LA DISPARUE DE SAN JUAN, Argentine octobre 1976
Philippe Broussard
Février 2011, 442 pages
Marie-Anne Erize avait 24 ans, un physique de mannequin, des utopies de rebelle. Un jour d’octobre 1976, des militaires en civil l’ont enlevée à San Juan, petite ville du nord-ouest de l’Argentine. Ses parents, ses amis, ses six frères et soeurs ne l’ont jamais revue. Depuis, elle fait partie des 30 000 disparus de l’époque de la dictature dont le souvenir hante à jamais ce pays à la mémoire lourde.

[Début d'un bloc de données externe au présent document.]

(* ===== verification/PathGuard.v ===== *)
(** * Path checks of the tools

    [tools/path_validator.rs]: the path a tool may touch is resolved, or
    normalised textually when it does not exist yet, and must start with the
    workspace; binary, hidden and sensitive files are recognised by name and
    content.  [tools/gitignore_filter.rs]: the files skipped by default and by
    a simplified reading of [.gitignore]. *)

From S2P Require Import Prelude RustStr F64 Permission TextLines TextFind StdPath Fs.

(** ** Validation (path_validator.rs) *)

Definition SENSITIVE_FILES : list string :=
  [".env"; ".env.local"; ".env.production"; "credentials.json"; "service-account-key.json";
   "id_rsa"; "id_ed25519"; ".npmrc"; ".pypirc"].

Definition SENSITIVE_DIRS : list string := [".ssh"; ".gnupg"; ".aws"].

Definition BINARY_EXTENSIONS : list string :=
  ["exe"; "dll"; "so"; "dylib"; "o"; "obj"; "a"; "lib";
   "png"; "jpg"; "jpeg"; "gif"; "bmp"; "ico"; "webp"; "tiff";
   "mp3"; "mp4"; "wav"; "avi"; "mov"; "mkv"; "flv";
   "zip"; "tar"; "gz"; "bz2"; "xz"; "7z"; "rar";
   "pdf"; "doc"; "docx"; "xls"; "xlsx"; "ppt"; "pptx";
   "pyc"; "pyd"; "class"; "jar"; "war";
   "woff"; "woff2"; "ttf"; "eot";
   "sqlite"; "db"].

Record PathValidation := mkValidation {
  canonical : path;
  relative : option path;
  in_workspace : bool;
  is_binary : bool;
  is_hidden : bool;
  is_sensitive : bool;
  warnings : list string
}.

(** [..] drops the component before it, whatever that is. *)
Definition normalize_step (acc : path) (c : Component) : path :=
  match c with
  | ParentDir => removelast acc
  | CurDir => acc
  | c => acc ++ [c]
  end.
Definition normalize_path (p : path) : path := foldl normalize_step [] p.

Definition nul : ascii := "000"%char.

Section validation.
Context `{StrEnv}.

Definition is_binary_file (w : Faults) (d : Disk) (p : path) : bool :=
  match extension p with
  | Some ext => bool_decide (to_lowercase ext ∈ BINARY_EXTENSIONS)
  | None => false
  end ||
  (path_exists d p &&
   match fs_read w d p with
   | Ok content =>
       let check_len := String.length content `min` N.to_nat 8192 in
       if bool_decide (0 < check_len) then
         let nul_count := count_char nul (str_take check_len content) in
         fgt (fdiv (f64_of_Z (Z.of_nat nul_count)) (f64_of_Z (Z.of_nat check_len))) (f64_lit 1 10)
       else false
   | Err _ => false
   end).

Definition is_hidden_file (p : path) : bool :=
  match file_name p with Some n => starts_with "." n | None => false end.

Definition is_sensitive_file (p : path) : bool :=
  let name := default "" (file_name p) in
  let parent_name := default "" (parent p ≫= file_name) in
  bool_decide (name ∈ SENSITIVE_FILES) || bool_decide (parent_name ∈ SENSITIVE_DIRS)
  || starts_with ".env" name
  || (let lower := to_lowercase name in
      str_contains "key" lower || str_contains "secret" lower || str_contains "token" lower
      || str_contains "password" lower).
(* ===== verification/Sandbox.v ===== *)
(** * The tool sandbox

    [tools/sandbox.rs]: the profile that allows or denies file, shell and
    network access before a tool runs, the choice of an operating system
    backend, and the checks the backends make before they start a process.  The
    processes themselves are not modelled. *)

From S2P Require Import Prelude RustStr TextLines TextFind StdPath.

Inductive SandboxProfileName := Off | WorkspaceReadOnly | Workspace | Strict | Custom (name : string).

Record SandboxProfile := mkProfile {
  profile_name : SandboxProfileName;
  allow_write_prefixes : list string;
  allow_read_prefixes : list string;
  deny_prefixes : list string;
  allow_shell : bool;
  allow_network : bool;
  shell_deny_prefixes : list string
}.

Definition default_profile : SandboxProfile :=
  mkProfile WorkspaceReadOnly [] [] ["/etc/shadow"; "/etc/passwd"; "/root/.ssh"; "/home/*/.ssh"] true true
    ["rm -rf /"; "mkfs"; "dd if="].

Inductive SandboxCheckResult := Allowed | Denied (reason : string) | RequiresConfirmation (reason : string).

Inductive FileAccessOperation := Read | Write.

(** [workspace_path] is the text of the path. *)
Record ToolSandbox := mkSandbox { profile : SandboxProfile; workspace_path : option string }.

Definition sandbox_new (p : SandboxProfile) : ToolSandbox := mkSandbox p None.
Definition set_workspace (p : string) (s : ToolSandbox) : ToolSandbox := mkSandbox (profile s) (Some p).

Fixpoint remove_stars (s : string) : string :=
  match s with
  | EmptyString => EmptyString
  | String c s' => if bool_decide (c = "*"%char) then remove_stars s' else String c (remove_stars s')
  end.

Definition glob_matches (path pattern : string) : bool :=
  has_char "*" pattern && str_contains (remove_stars pattern) path.

Definition any_prefix (l : list string) (path : string) : bool := existsb (fun p => starts_with p path) l.

Definition denies (path deny : string) : bool := starts_with deny path || glob_matches path deny.

(** The write rules of each profile. *)
Definition check_write (s : ToolSandbox) (path : string) : SandboxCheckResult :=
  match profile_name (profile s) with
  | Off => Allowed
  | WorkspaceReadOnly =>
      match workspace_path s with
      | Some ws => if starts_with ws path then Allowed
                   else Denied ("沙箱拒绝：WorkspaceReadOnly 模式下不允许写入工作区外路径 " +:+ path)
      | None => Allowed
      end
  | Workspace =>
      match workspace_path s with
      | Some ws => if starts_with ws path then Allowed
                   else RequiresConfirmation ("沙箱提示：写入路径 " +:+ path +:+ " 在工作区外，建议确认")
      | None => Allowed
      end
  | Strict => if any_prefix (allow_write_prefixes (profile s)) path then Allowed
              else Denied ("沙箱拒绝：Strict 模式下路径 " +:+ path +:+ " 不在写入白名单中")
  | Custom _ =>
      match allow_write_prefixes (profile s) with
      | [] => Allowed
      | l => if any_prefix l path then Allowed else Denied ("沙箱拒绝：路径 " +:+ path +:+ " 不在写入白名单中")
      end
  end.

Definition check_read (s : ToolSandbox) (path : string) : SandboxCheckResult :=
  match allow_read_prefixes (profile s) with
  | [] => Allowed
  | l => if any_prefix l path then Allowed else Denied ("沙箱拒绝：路径 " +:+ path +:+ " 不在读取白名单中")
  end.

Definition check_file_access (s : ToolSandbox) (path : string) (op : FileAccessOperation) : SandboxCheckResult :=
  match find (denies path) (deny_prefixes (profile s)) with
  | Some deny => Denied ("沙箱拒绝：路径 " +:+ path +:+ " 匹配拒绝规则 " +:+ deny)
  | None => match op with Read => check_read s path | Write => check_write s path end
  end.

Definition check_shell_command (s : ToolSandbox) (command : string) : SandboxCheckResult :=
  if negb (allow_shell (profile s)) then Denied "沙箱拒绝：当前档案禁止执行 shell 命令"
  else match find (fun deny => starts_with deny command || str_contains deny command)
                  (shell_deny_prefixes (profile s)) with
       | Some deny => Denied ("沙箱拒绝：命令匹配黑名单规则 '" +:+ deny +:+ "'")
       | None => Allowed
       end.

Definition check_network_access (s : ToolSandbox) : SandboxCheckResult :=
  if allow_network (profile s) then Allowed else Denied "沙箱拒绝：当前档案禁止网络访问".

(** ** Backends *)

(** [s.split_whitespace()] *)
Fixpoint words_from (fuel : nat) (s : string) : list string :=
  match fuel with
  | O => []
  | S f =>
      match trim_start s with
      | EmptyString => []
      | t => let fix word (s : string) : string * string :=
               match s with
               | EmptyString => (EmptyString, EmptyString)
               | String c s' => match ws_prefix s with
                                | O => let '(a, b) := word s' in (String c a, b)
                                | S _ => (EmptyString, s)
                                end
               end in
             let '(a, b) := word t in a :: words_from f b
      end
  end.
Definition split_whitespace (s : string) : list string := words_from (String.length s) s.

(** [LandlockSandbox::check_kernel_support] on the text of [/proc/version]. *)
Definition check_kernel_support (version : option string) : bool :=
  match version ≫= fun content => head (lines content) with
  | None => false
  | Some line =>
      match split_whitespace line !! 2 with
      | None => false
      | Some release =>
          match split_char "." release with
          | major :: minor :: _ =>
              match parse_u32 major, parse_u32 minor with
              | Some major, Some minor => (5 <=? major)%Z && (13 <=? minor)%Z
              | _, _ => false
              end
          | _ => false
          end
      end
  end.

Inductive UnifiedSandbox :=
| Landlock (allowed_paths : list path) (network_allowed : bool)
| Fallback (allowed_paths : list path).

(** On Linux. *)
Definition unified_new (version : option string) (allowed : list path) : UnifiedSandbox :=
  if check_kernel_support version then Landlock allowed false else Fallback allowed.
Definition with_network (version : option string) (allowed : list path) : UnifiedSandbox :=
  if check_kernel_support version then Landlock allowed true else Fallback allowed.

Inductive SandboxError :=
| PathDenied (p : path)
| Timeout
| ExecutionFailed (text : string)
| InitializationFailed (text : string)
| IoError (text : string)
| UnsupportedSystem
| PathNotInWhitelist (p : path).

(** What a backend checks before it starts the process; [Ok true] keeps the
    environment of the parent, [Ok false] clears it. *)
Definition backend_admits (s : UnifiedSandbox) (working_dir : path) : result SandboxError bool :=
  match s with
  | Landlock allowed _ =>
      if existsb (path_starts_with working_dir) allowed then Ok true else Err (PathNotInWhitelist working_dir)
  | Fallback allowed =>
      if existsb (path_starts_with working_dir) allowed then Ok false else Err (PathDenied working_dir)
  end.

(** ** Properties *)

(** The rule for the keys of users matches no path of the form it names. *)
Example home_rule_misses :
  check_file_access (sandbox_new default_profile) "/home/ann/.ssh/id_rsa" Read = Allowed.
Proof. by vm_compute. Qed.

(** A later minor version counts as unsupported. *)
Example kernel_six_unsupported :
  check_kernel_support (Some "Linux version 6.1.0-18-amd64 (gcc)") = false /\
  check_kernel_support (Some "Linux version 5.15.0-91-generic (gcc)") = true.
Proof. by vm_compute. Qed.

Lemma find_none {A} (f : A -> bool) l : find f l = None <-> Forall (fun x => f x = false) l.
Proof.
  induction l as [|x l IH]; cbn; [by split|]. destruct (f x) eqn:E.
  - split; [done|]. by inversion 1; congruence.
  - rewrite IH. split; [by constructor|by inversion 1].
Qed.

(** What the default write profile allows with a workspace set: exactly
    the paths whose text starts with the text of the workspace and that match
    no denied prefix or pattern; so [ws/../x] and [ws-other/x] pass. *)
Lemma write_allowed_iff p ws path :
  profile_name p = WorkspaceReadOnly ->
  (check_file_access (mkSandbox p (Some ws)) path Write = Allowed <->
   starts_with ws path = true /\ Forall (fun deny => denies path deny = false) (deny_prefixes p)).
Proof.
  intros Hn. unfold check_file_access. cbn [profile]. rewrite <- find_none.
  destruct (find (denies path) (deny_prefixes p)); [naive_solver|].
  unfold check_write. cbn [profile workspace_path]. rewrite Hn. destruct (starts_with ws path); naive_solver.
Qed.
Lemma pre_loop_ran run v hooks n d results rw :
  let out := pre_loop disabled run v n hooks (d, results, rw) in
  filter (fun r => was_run r = true) out.1.2 =
    filter (fun r => was_run r = true) results ++ ((fun x => run_record x.2 (run x.1 x.2 ToolGate).1) <$> ran run n (runs v hooks)) /\
  out.2 = foldl add_rewrite rw ((fun x => (run x.1 x.2 ToolGate).2) <$> ran run n (runs v hooks)).
Proof.
  revert n d results rw. induction hooks as [|s hooks IH]; intros n d results rw; cbn [pre_loop]; [by rewrite app_nil_r|].
  rewrite runs_cons. destruct (eligible disabled v s) eqn:E; cbn [negb].
  - cbn [ran fmap list_fmap fst snd foldl]. destruct (run n s ToolGate) as [r info] eqn:Er. cbn [fst snd].
    destruct r as [[|reason name]|o| |e]; cbn [denies run_record]; cbn zeta;
      try (match goal with |- context [pre_loop disabled run v (S n) hooks (?d', ?res', ?rw')] =>
             destruct (IH (S n) d' res' rw') as [-> ->] end; split; [|done]; rewrite filter_app, <- app_assoc; by f_equal).
    split; [|done]. cbn [fst snd]. by rewrite filter_app.
  - destruct (IH n d (results ++ skip_record disabled s) rw) as [-> ->]. split; [|done]. f_equal.
    rewrite filter_app. unfold skip_record. destruct (skipped disabled s); [|by rewrite app_nil_r]. cbn. by rewrite app_nil_r.
Qed.

Lemma pre_tool_use_ran run r tool input rules auto :
  let p := PPreToolUse tool input in
  let pre := dispatch_pre_tool_use json_text disabled run r p rules auto in
  let l := ran run 0 (runs (match_value p) (hooks_for r PreToolUse)) in
  filter (fun r => was_run r = true) (pre_results pre) = (fun x => run_record x.2 (run x.1 x.2 ToolGate).1) <$> l /\
  rewrite pre = foldl add_rewrite no_rewrite ((fun x => (run x.1 x.2 ToolGate).2) <$> l).
Proof.
  cbn zeta. unfold dispatch_pre_tool_use. cbn [payload_tool].
  destruct (pre_loop_ran run (match_value (PPreToolUse tool input)) (hooks_for r PreToolUse) 0 None [] no_rewrite) as [H1 H2].
  rewrite <- H2. cbn [filter list_filter app] in H1. rewrite <- H1. clear H1 H2.
  destruct (hooks_for r PreToolUse) as [|s l]; [destruct rules; by split|].
  by destruct (pre_loop _ _ _ _ _ _) as [[d results] rw].
Qed.

(** C9.  A tool call is denied before it runs exactly when a hook that applies
    to it and is run denies it, or, with rules, when the pre-filter knows it or a
    deny rule matches it.  The hooks run in order up to the first that denies
    and no further: exactly these leave a result, apart from the record of disabled ones, and only
    what they rewrite reaches the call.  A hook that fails, times out, answers
    with an unknown decision, is disabled or does not match never denies; and a
    denial by the rules is never overruled by a hook. *)
Theorem pre_tool_use_exact run r tool input rules auto :
  let p := PPreToolUse tool input in
  let pre := dispatch_pre_tool_use json_text disabled run r p rules auto in
  let l := ran run 0 (runs (match_value p) (hooks_for r PreToolUse)) in
  (hook_denied (Some (pre_decision pre)) = true <->
   (exists i s, (i, s) ∈ l /\ denies (run i s ToolGate).1 = true) \/
   (exists rs, rules = Some rs /\
      (is_Some (pre_filter tool input) \/
       Exists (fun x => is_deny x = true /\ matches json_text tool input x = true) rs))) /\
  filter (fun r => was_run r = true) (pre_results pre) = (fun x => run_record x.2 (run x.1 x.2 ToolGate).1) <$> l /\
  rewrite pre = foldl add_rewrite no_rewrite ((fun x => (run x.1 x.2 ToolGate).2) <$> l) /\
  (forall c, chain_result pre = Some c -> denied (decision c) = true -> hook_denied (Some (pre_decision pre)) = true).
Proof.
  cbn zeta. split; [|destruct (pre_tool_use_ran run r tool input rules auto) as [H1 H2]; split; [done|]; split; [done|];
    intros c; apply chain_deny_decides].
  rewrite pre_tool_use_denied. f_equiv. apply (ran_denies run _ 0).
Qed.
End pre_tool_use.

(** What the hooks write into the call is not looked at: two runs that differ
    only in the rewritten inputs and contexts give the same decision and the
    same result of the rules. *)
Lemma rewrites_unchecked `{StrEnv} json_text disabled run run' r p rules auto :
  (forall n s, (run n s ToolGate).1 = (run' n s ToolGate).1) ->
  let a := dispatch_pre_tool_use json_text disabled run r p rules auto in
  let b := dispatch_pre_tool_use json_text disabled run' r p rules auto in
  pre_decision a = pre_decision b /\ chain_result a = chain_result b /\ pre_results a = pre_results b.
Proof.
  intros Hrun. unfold dispatch_pre_tool_use. destruct (payload_tool p) as [tool input].
  assert (forall v n hooks d l rw rw',
    (pre_loop disabled run v n hooks (d, l, rw)).1 = (pre_loop disabled run' v n hooks (d, l, rw')).1) as Hl.
  { intros v n hooks. revert n. induction hooks as [|s hooks IH]; intros n d l rw rw'; cbn [pre_loop]; [done|].
    destruct (eligible disabled v s); cbn [negb]; [|apply IH]. specialize (Hrun n s).
    destruct (run n s ToolGate) as [x i], (run' n s ToolGate) as [y i']. cbn [fst snd] in *. subst y.
    destruct x as [[]|o| |e]; done || apply IH. }
  specialize (Hl (match_value p) 0 (hooks_for r PreToolUse) None [] no_rewrite no_rewrite).
  destruct (pre_loop disabled run _ _ _ _) as [[d l] rw], (pre_loop disabled run' _ _ _ _) as [[d' l'] rw'].
  cbn [fst] in Hl. simplify_eq. by destruct (hooks_for r PreToolUse), rules.
Qed.

(** ** The stop gate *)

Definition outcome_of (r : HookRunnerResult) : StopHookOutcome := match r with StopResult o => o | _ => no_outcome end.

Section stop.
Context (disabled : string -> bool) (run : nat -> HookSpec -> GateKind -> HookRunnerResult * HookRewriteInfo).

(** The outcomes of the hooks that run, with their names. *)
Definition outcomes (v : option string) (n : nat) (hooks : list HookSpec) : list (string * StopHookOutcome) :=
  imap (fun i s => (spec_name s, outcome_of (run (n + i) s StopGate).1)) (runs disabled v hooks).

Definition block_of (x : string * StopHookOutcome) : option StopBlock := mkBlock x.1 <$> block_reason x.2.
Definition stop_of (x : string * StopHookOutcome) : option StopBlock :=
  (fun reason => mkBlock x.1 (default "stopped by hook" reason)) <$> force_stop x.2.

Lemma outcomes_cons v n s hooks :
  outcomes v n (s :: hooks) =
  if eligible disabled v s then (spec_name s, outcome_of (run n s StopGate).1) :: outcomes v (S n) hooks
  else outcomes v n hooks.
Proof.
  unfold outcomes. rewrite runs_cons. destruct (eligible disabled v s); [|done]. cbn. rewrite Nat.add_0_r. f_equal.
  apply imap_ext. intros i x _. cbn. by rewrite Nat.add_succ_r.
Qed.

Lemma stop_loop_spec v n hooks out :
  let r := stop_loop disabled run v n hooks out in
  let l := outcomes v n hooks in
  blocks r = blocks out ++ omap block_of l /\
  contexts r = contexts out ++ omap (fun x => outcome_context x.2) l /\
  prevent_continuation r = match prevent_continuation out with Some b => Some b | None => head (omap stop_of l) end.
Proof.
  revert n out. induction hooks as [|s hooks IH]; intros n out; cbn [stop_loop].
  { cbn. rewrite !app_nil_r. by destruct (prevent_continuation out). }
  rewrite outcomes_cons. destruct (eligible disabled v s); cbn [negb].
  2: { apply (IH n (mkStop (blocks out) (contexts out) (prevent_continuation out) _)). }
  destruct (run n s StopGate).1 as [d|o| |e]; cbn [outcome_of].
  1, 3, 4: apply (IH (S n) (mkStop (blocks out) (contexts out) (prevent_continuation out) _)).
  match goal with |- context [stop_loop _ _ _ _ _ ?o'] => destruct (IH (S n) o') as (-> & -> & ->) end.
  cbn [absorb blocks contexts prevent_continuation omap list_omap block_of stop_of fst snd].
  destruct o as [[b|] [c|] [f|]], (prevent_continuation out); cbn; rewrite <- ?app_assoc; done.
Qed.

(** At a stop gate every hook that applies runs; the reasons to go on and
    the contexts are all collected in order, the first override wins, and the
    agent goes on exactly when there is no override and some hook blocks or
    adds context.  A hook that fails contributes nothing. *)
Theorem dispatch_stop_exact r e p :
  gate (traits e) = StopGate ->
  let out := dispatch_stop disabled run r e p in
  let l := outcomes (match_value p) 0 (hooks_for_canonical r e) in
  blocks out = omap block_of l /\ contexts out = omap (fun x => outcome_context x.2) l /\
  prevent_continuation out = head (omap stop_of l) /\
  wants_continuation out = bool_decide (omap stop_of l = [] /\
    (omap block_of l <> [] \/ omap (fun x => outcome_context x.2) l <> [])).
Proof.
  intros Hg out l. unfold out, dispatch_stop. rewrite bool_decide_true by done. cbn [negb].
  destruct (stop_loop_spec (match_value p) 0 (hooks_for_canonical r e) no_stop) as (Hb & Hc & Hp).
  fold l in Hb, Hc, Hp. cbn [no_stop blocks contexts prevent_continuation app] in Hb, Hc, Hp.
  split_and!; [done|done|done|]. unfold wants_continuation. rewrite Hb, Hc, Hp.
  destruct (omap stop_of l); [|by rewrite bool_decide_false by naive_solver]. cbn [head].
  destruct (omap block_of l), (omap (fun x => outcome_context x.2) l); symmetry;
    (apply bool_decide_eq_true || apply bool_decide_eq_false); naive_solver.
Qed.
End stop.

(** ** The environment of a command hook *)

(** The runner's variables have the runner's values, whatever the hook file or
    the process set. *)
Lemma child_env_authentic process_env spec e session workspace :
  let env := child_env process_env spec e session workspace in
  env !! "CCODE_HOOK_EVENT" = Some (event_display e) /\ env !! "CCODE_HOOK_NAME" = Some (spec_name spec) /\
  env !! "CCODE_SESSION_ID" = Some session /\ env !! "CCODE_WORKSPACE_ROOT" = Some workspace /\
  env !! "CLAUDE_PROJECT_DIR" = Some workspace.
Proof. unfold child_env. cbn [foldl fst snd]. split_and!; by repeat (rewrite lookup_insert_ne by done) || rewrite lookup_insert_eq. Qed.

(** A denial in the output counts whatever the exit code; a denial by exit code
    counts unless the output holds an unknown decision. *)
Lemma blocking_denies_iff parse_json stdout code hook :
  let j := if bool_decide (trim stdout = "") then None else decode parse_json decode_gate (trim stdout) in
  denies (parse_blocking_result parse_json stdout code hook).1 = true <->
  (gate_decision <$> j = Some "deny") \/ (code = GATE_EXIT_CODE /\ (j = None \/ gate_decision <$> j = Some "allow")).
Proof.
  intros j. unfold parse_blocking_result. fold j. destruct j as [[d reason i c]|]; cbn [fmap option_fmap option_map gate_decision].
  - unfold gate_json_to_decision. cbn [gate_decision]. destruct (bool_decide (d = "deny")) eqn:E1; zbool; [naive_solver|].
    destruct (bool_decide (d = "allow")) eqn:E2; zbool; cbn [denies fst].
    + destruct (code =? GATE_EXIT_CODE)%Z eqn:Ec; zbool; [subst; naive_solver|]. cbn. naive_solver.
    + naive_solver.
  - destruct (code =? 0)%Z eqn:E0; zbool; [cbn; split; [done|]; intros [?|[H ?]]; [done|by subst]|].
    destruct (code =? GATE_EXIT_CODE)%Z eqn:Ec; zbool; cbn; naive_solver.
Qed.

(** ** Witness *)

Definition stop_hook (name : string) : HookSpec :=
  mkSpec name Stop Command None None true (Some "check") (Some "check") None None 600000 [] ∅.
Definition stop_registry : HookRegistry := append_specs ∅ [stop_hook "a"; stop_hook "b"; stop_hook "c"].
Definition stop_run (n : nat) (s : HookSpec) (g : GateKind) : HookRunnerResult * HookRewriteInfo :=
  (if n =? 1 then RunErr "timed out" else StopResult (mkOutcome (Some ("fix " +:+ spec_name s)) None None), no_rewrite).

Peu importe que cette histoire remonte à plus de trente ans. Philippe Broussard a voulu la raconter. Partir sur les traces de Marie-Anne. Retrouver des témoins. De Paris à Buenos Aires, il a interrogé des dizaines de personnes et tenté d’assembler le puzzle de sa vie. De ses vies, plutôt. Née dans une famille de « pionniers » français établis en Argentine, elle a grandi dans la jungle, fréquenté diverses écoles catholiques, défilé comme top-modèle, côtoyé de grands artistes (le chanteur Georges Moustaki, le guitariste Paco de Lucia…) et vécu un temps à Paris.
Son destin bascule en 1973, quand elle renonce au milieu de la mode, trop superficiel à ses yeux. Militante péroniste, aidesociale dans les bidonvilles, elle entre peu à peu dans la clandestinité au sein des Montoneros, une guerilla d’extrême gauche. Cette fuite en avant, sur fond de repression ultra-violente, s’achèvera à San Juan, un vendredi de 1976…
L’histoire n’est pas terminée pour autant. Aujourd’hui encore, deux procédures judiciaires sont en cours, en France et en Argentine, pour connaître la vérité sur son sort. Un suspect est même en prison, à San Juan : Jorge Olivera, un colonel devenu avocat, catholique intégriste et militant d’extrême-droite. C’est lui qui aurait organisé le rapt, puis la disparition de la belle Française.
Le livre repose sur une structure narrative à deux vitesses : l’alternance entre le récit chronologique du parcours de Marie- Anne et des lettres que l’auteur écrit à sa mère, âgée de 84 ans, afin de l’informer de ses recherches et de lui dévoiler la part d’ombre de sa fille.